The agency, which for the past decade has been assisting millions of vulnerable people, such as young children, pregnant women and the elderly, is now negotiating to provide sustenance to less than a third of its former beneficiaries. Other aid providers, such as China and South Korea, do not make up the gap and do not monitor distribution to make sure their aid actually goes to hungry civilians, rather than the elite.

North Korea has also banned the buying and selling of grain by individuals at farmers' markets and ordered workers who abandoned their jobs during the famine of the 1990s to return to work, or be punished. It also announced it was reviving the Public Distribution System, under which only the state can distribute grain, through workplaces and schools.

These are dangerous moves. Only 10 years ago, North Korea experienced a famine that killed from 500,000 to three million people, according to economists, demographers and aid agencies. Young children and the elderly were among the first victims. Many children who survived became orphans.

North Korea still hasn't recovered from the famine: After a decade of WFP assistance, a large number of children remain malnourished. According to WFP's most recent survey, more than a third of children up to six years old remain stunted. Large numbers of North Koreans continue to go to bed at night without the day's minimum caloric intake.

Even if North Korea were capable of delivering enough food to all its citizens, it's hard to believe that it would do so fairly. The government, which remains on a war footing against the United States, has long taken a portion of each year's harvest and put it into "war-preparation storage." It first feeds the elite class, including high-ranking military, intelligence, police and other law-enforcement officials, and then gives smaller rations, often less than the minimum needed to keep a person healthy, to the general population.

To end the famine, the government unofficially allowed the private sale of grain.
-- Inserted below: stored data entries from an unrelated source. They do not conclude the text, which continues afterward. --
(** * nofx assistant: the agent loop, the session store, the context
    synthesizer and the monitor, embedded from the Go sources
    (assistant/agent.go, assistant/session.go, assistant/tool.go and the
    context-builder, monitor and smart-agent files of the same package). *)

From Stdlib Require Import ZArith Ascii String List Bool Lia Sorted.
From Stdlib Require Import PrimFloat FloatOps SpecFloat FloatAxioms Uint63.
From stdpp Require Import base option list gmap strings pretty.

Local Open Scope Z_scope.
Local Open Scope string_scope.
Local Open Scope list_scope.

(** ** Go values used by the package *)

(** [time.Time] and [time.Duration] as nanosecond counts. *)
Definition Time := Z.
Definition Duration := Z.
Definition Second : Duration := 1000000000.
Definition Minute : Duration := 60 * Second.

(** [json.RawMessage] is a byte string. *)
Definition RawMessage := string.

(** A non-nil [interface{}]; the nil interface is [None] in an
    [option Value]. Only the dynamic types the package inspects are kept
    apart, every other dynamic type is [VOpaque]. *)
Inductive Value : Type :=
| VString (s : string)
| VFloat64 (f : float)
| VInt (n : Z)
| VBool (b : bool)
| VOpaque (repr : string).

(** ** The [strings] functions the package calls, on byte strings *)

(** [strings.Index(s, sub)]: byte offset of the first occurrence, or -1. *)
Fixpoint index_from (sub s : string) (i : Z) : Z :=
  if String.prefix sub s then i
  else match s with
       | EmptyString => -1
       | String _ s' => index_from sub s' (i + 1)
       end.

Definition strings_Index (s sub : string) : Z := index_from sub s 0.

(** [strings.Contains(s, sub)]. *)
Definition strings_Contains (s sub : string) : bool :=
  bool_decide (0 <= strings_Index s sub).

(** [strings.LastIndex(s, sub)]: byte offset of the last occurrence, or -1. *)
Fixpoint last_index_from (sub s : string) (i : Z) : Z :=
  match s with
  | EmptyString => if String.prefix sub s then i else -1
  | String _ s' =>
      let j := last_index_from sub s' (i + 1) in
      if bool_decide (0 <= j) then j
      else if String.prefix sub s then i else -1
  end.

Definition strings_LastIndex (s sub : string) : Z := last_index_from sub s 0.

(** The first [n] bytes of a string, and the rest. *)
Fixpoint str_take (n : nat) (s : string) : string :=
  match n, s with
  | S k, String c s' => String c (str_take k s')
  | _, _ => EmptyString
  end.

Fixpoint str_drop (n : nat) (s : string) : string :=
  match n, s with
  | S k, String _ s' => str_drop k s'
  | _, _ => s
  end.

(** The slice expressions [s[:hi]], [s[lo:]] and [s[lo:hi]] on strings,
    for 0 <= lo <= hi <= len(s) (outside of which Go panics;
    [parseResponse] stays inside, see [brace_block_in_range]). *)
Definition str_to (s : string) (hi : Z) : string := str_take (Z.to_nat hi) s.

Definition str_from (s : string) (lo : Z) : string := str_drop (Z.to_nat lo) s.

Definition str_range (s : string) (lo hi : Z) : string :=
  str_take (Z.to_nat hi - Z.to_nat lo) (str_drop (Z.to_nat lo) s).

(** [strings.Join]. *)
Fixpoint strings_Join (parts : list string) (sep : string) : string :=
  match parts with
  | [] => ""
  | [p] => p
  | p :: rest => p +:+ sep +:+ strings_Join rest sep
  end.

Definition byte_of (c : ascii) : N := N_of_ascii c.

(** The six ASCII bytes of Unicode's White_Space. *)
Definition ascii_space (c : ascii) : bool :=
  let n := byte_of c in
  bool_decide (n = 9 ∨ n = 10 ∨ n = 11 ∨ n = 12 ∨ n = 13 ∨ n = 32)%N.

(** The UTF-8 encodings of the other White_Space runes: U+0085, U+00A0
    (two bytes), U+1680, U+2000..U+200A, U+2028, U+2029, U+202F, U+205F,
    U+3000 (three bytes). *)
Definition space2 (a b : ascii) : bool :=
  bool_decide (byte_of a = 194 ∧ (byte_of b = 133 ∨ byte_of b = 160))%N.
(** [answer_of] for an identity value that is a dict key. *)
Lemma answer_of_unfold kp answers key_value k prop q (σ : state) :
  hash_key key_value = inr k →
  answer_of ask kp answers key_value prop q σ =
  let σ1 := match answers !! k with
            | Some _ => σ
            | None => with_answers (<[kp := <[k := ∅]> answers]> (_answers σ)) σ
            end in
  let ya := default ∅ (answers !! k) in
  match ya !! prop with
  | Some a => (Ok a, σ1)
  | None =>
      match call_ask ask q (Some key_value) σ1 with
      | (Ok JNull, σ') => (Ok JNull, σ')
      | (Ok a, σ') =>
          (Ok a, with_answers
                   (<[kp := <[k := <[prop := a]> ya]> answers]> (_answers σ)) σ')
      | (Exn e, σ') => (Exn e, σ')
      | (Raised e, σ') => (Raised e, σ')
      end
  end.
Proof.
  intros Hk. unfold answer_of.
  destruct key_value; simpl in Hk; try done; injection Hk as <-; cbn [hash_key];
    unfold lift, bind, ret, get_state, set_answers; cbn beta iota zeta;
    destruct (answers !! _); cbn beta iota;
    repeat (case_match; simplify_eq/=); done.
Qed.

(** A recorded answer is replayed: nothing is asked, nothing changes. *)
Lemma answer_of_hit kp answers key_value k prop q (σ : state) ya a :
  hash_key key_value = inr k → answers !! k = Some ya → ya !! prop = Some a →
  answer_of ask kp answers key_value prop q σ = (Ok a, σ).
Proof.
  intros Hk Hya Ha. rewrite (answer_of_unfold _ _ _ _ _ _ _ Hk). cbn zeta.
  rewrite Hya. simpl. by rewrite Ha.
Qed.

(** Nothing recorded for the identity value and the property: the question
    is asked, and its answer is recorded unless it is null. *)
Lemma answer_of_miss kp answers key_value k prop q (σ : state) :
  hash_key key_value = inr k →
  _answers σ !! kp = Some answers →
  recorded σ kp k prop = None →
  let out := ask q (Some key_value) (world σ) in
  ∃ σ', answer_of ask kp answers key_value prop q σ = (of_ask out.1, σ') ∧
    world σ' = out.2 ∧ asked σ' = asked σ ++ [(q, Some key_value)] ∧
    same_document σ σ' ∧ _keys σ' = _keys σ ∧
    (∀ kp' k' p', (kp', k', p') ≠ (kp, k, prop) →
       recorded σ' kp' k' p' = recorded σ kp' k' p') ∧
    recorded σ' kp k prop =
      match out.1 with
      | inl _ | inr JNull => None
      | inr a => Some a
      end.
Proof.
  intros Hk Hans Hrec out.
  rewrite (answer_of_unfold _ _ _ _ _ _ _ Hk). cbn zeta.
  set (ya := default ∅ (answers !! k)).
  set (σ1 := match answers !! k with Some _ => σ | None => _ end).
  assert (ya !! prop = None) as Hya.
  { rewrite <- Hrec. symmetry. by apply recorded_lookup. }
  assert (_answers σ1 = <[kp := <[k := ya]> answers]> (_answers σ)) as Hσ1.
  { unfold σ1, ya. destruct (answers !! k) eqn:E; [|done]. simpl.
    by rewrite (insert_id answers), (insert_id (_answers σ)). }
  assert (world σ1 = world σ ∧ asked σ1 = asked σ ∧ same_document σ σ1 ∧
          _keys σ1 = _keys σ) as (Hw&Has&Hsd&Hks).
  { unfold σ1. by destruct (answers !! k). }
  assert (∀ (σ' : state) kp' k' p',
            _answers σ' = _answers σ1 →
            recorded σ' kp' k' p' = recorded σ kp' k' p') as Hsame.
  { intros σ' kp' k' p' E. rewrite Hσ1 in E.
    rewrite (recorded_insert σ' _ _ _ _ _ _ _ _ Hans E).
    case_decide; [|done]. simplify_eq. by rewrite (recorded_lookup σ kp answers). }
  rewrite Hya, call_ask_run, Hw, Has. fold out. clearbody σ1.
  destruct Hsd as (?&?&?&?).
  destruct (out.1) as [e|a] eqn:Hout; simpl.
  { eexists; split; [done|]. repeat split; try done.
    - intros; by apply Hsame.
    - rewrite <- Hrec. by apply Hsame. }
  assert (∀ σ' : state,
            _answers σ' = <[kp := <[k := <[prop := a]> ya]> answers]> (_answers σ) →
            (∀ kp' k' p', (kp', k', p') ≠ (kp, k, prop) →
               recorded σ' kp' k' p' = recorded σ kp' k' p') ∧
            recorded σ' kp k prop = Some a) as Hnew.
  { intros σ' E. split.
    - intros kp' k' p' Hne. rewrite (recorded_insert σ' _ _ _ _ _ _ _ _ Hans E).
      case_decide; [|done]. simplify_eq.
      rewrite lookup_insert_ne by congruence. by rewrite (recorded_lookup σ kp answers).
    - rewrite (recorded_insert σ' _ _ _ _ _ _ _ _ Hans E), decide_True by done.
      by rewrite lookup_insert_eq. }
  destruct a; (eexists; split; [done|]); repeat split; try done;
    try (by intros; apply Hsame); try (by rewrite <- Hrec; apply Hsame);
    try (by intros; apply Hnew); by apply Hnew.
Qed.

(** The recorded answers only grow, and by answers that are not null. *)
Definition grows (σ σ' : state) : Prop :=
  ∀ kp k p,
    recorded σ' kp k p = recorded σ kp k p ∨
    (recorded σ kp k p = None ∧ ∃ a, recorded σ' kp k p = Some a ∧ a ≠ JNull).

#[local] Instance grows_preorder : PreOrder grows.
Proof.
  split; [by left|].
  intros σ1 σ2 σ3 H12 H23 kp k p.
  destruct (H12 kp k p) as [E12|(N1&a&E2&Ha)], (H23 kp k p) as [E23|(N2&b&E3&Hb)].
  - left. congruence.
  - right. split; [congruence|eauto].
  - right. split; [done|]. exists a. split; [congruence|done].
  - congruence.
Qed.

Lemma grows_same (σ σ' : state) : _answers σ' = _answers σ → grows σ σ'.
Proof. intros E kp k p. left. unfold recorded. by rewrite E. Qed.

Lemma of_ask_not_raised (x : pyexn + json) e : of_ask x ≠ Raised e.
Proof. by destruct x. Qed.

Lemma answer_of_changes kp answers key_value prop q (σ σ' : state) r :
  _answers σ !! kp = Some answers →
  answer_of ask kp answers key_value prop q σ = (r, σ') →
  grows σ σ' ∧ same_document σ σ' ∧ _keys σ' = _keys σ ∧ ∀ e, r ≠ Raised e.
Proof.
  intros Hans H.
  destruct (hash_key key_value) as [e|k] eqn:Hk.
  { destruct key_value; simpl in Hk; try done; unfold answer_of in H.
    - rewrite call_ask_run in H. injection H as <- <-.
      split; [by apply grows_same|]. split; [done|]. split; [done|].
      apply of_ask_not_raised.
    - injection H as <- <-. done.
    - injection H as <- <-. done. }
  destruct (recorded σ kp k prop) as [a|] eqn:Hrec.
  - pose proof Hrec as Hrec'. unfold recorded in Hrec'. rewrite Hans in Hrec'.
    simpl in Hrec'. destruct (answers !! k) as [ya|] eqn:Hya; [|done]. simpl in Hrec'.
    rewrite (answer_of_hit _ _ _ _ _ _ _ _ _ Hk Hya Hrec') in H.
    injection H as <- <-. done.
  - destruct (answer_of_miss _ _ _ _ _ q _ Hk Hans Hrec)
      as (σ''&E&_&_&Hsd&Hks&Hother&Hthis).
    rewrite E in H. injection H as <- <-.
    split; [|split; [done|split; [done|apply of_ask_not_raised]]].
    intros kp' k' p'.
    destruct (decide ((kp', k', p') = (kp, k, prop))) as [[= -> -> ->]|Hne].
    + rewrite Hthis, Hrec.
      destruct (ask q (Some key_value) (world σ)).1 as [|[]]; eauto 10.
    + left. by apply Hother.
Qed.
Draconian restrictions on freedom of movement also were relaxed so that people could literally walk across the country to find food or the money to buy it. Many went to China. Private farmers' markets were allowed. More food aid was allowed in. Slowly, the situation stabilized.

Yet these reforms are now being rolled back, apparently because Kim is afraid that WFP monitors were having too much contact with ordinary people, learning too much about what is really happening in the countryside, and threatening the Workers' Party's iron grip on the population.

Many experts worry that the latest policies are the same as those that helped to exacerbate the famine. While food stocks may be stable at present, there is no certainty about what the next harvest will bring. And if there is a shortage, the ban on private sales of grain, the reliance on the rationing system, and the absence of WFP monitoring would again put the most vulnerable segment of the population at risk of severe hunger or even famine.

Once food shortages appear, North Korea is obliged by international law to distribute its available resources, including food aid offered by international donors. But in the meantime, the only way for an individual to avoid hunger, disease and starvation is to grow food or to buy it illegally from a private trader. If North Korea is concerned about its citizens' survival, the last thing it should do is to ban a hungry person from buying food.

The international community - particularly China and South Korea, the two main providers of food aid and the only countries with sufficient influence - must press North Korea to reverse its present course. The North Korean government must either ensure that its distribution system is fair and adequately supplied, or permit citizens other ways to get food, through direct access to markets or as humanitarian aid.

Kay Seok is consultant on North Korea for Human Rights Watch.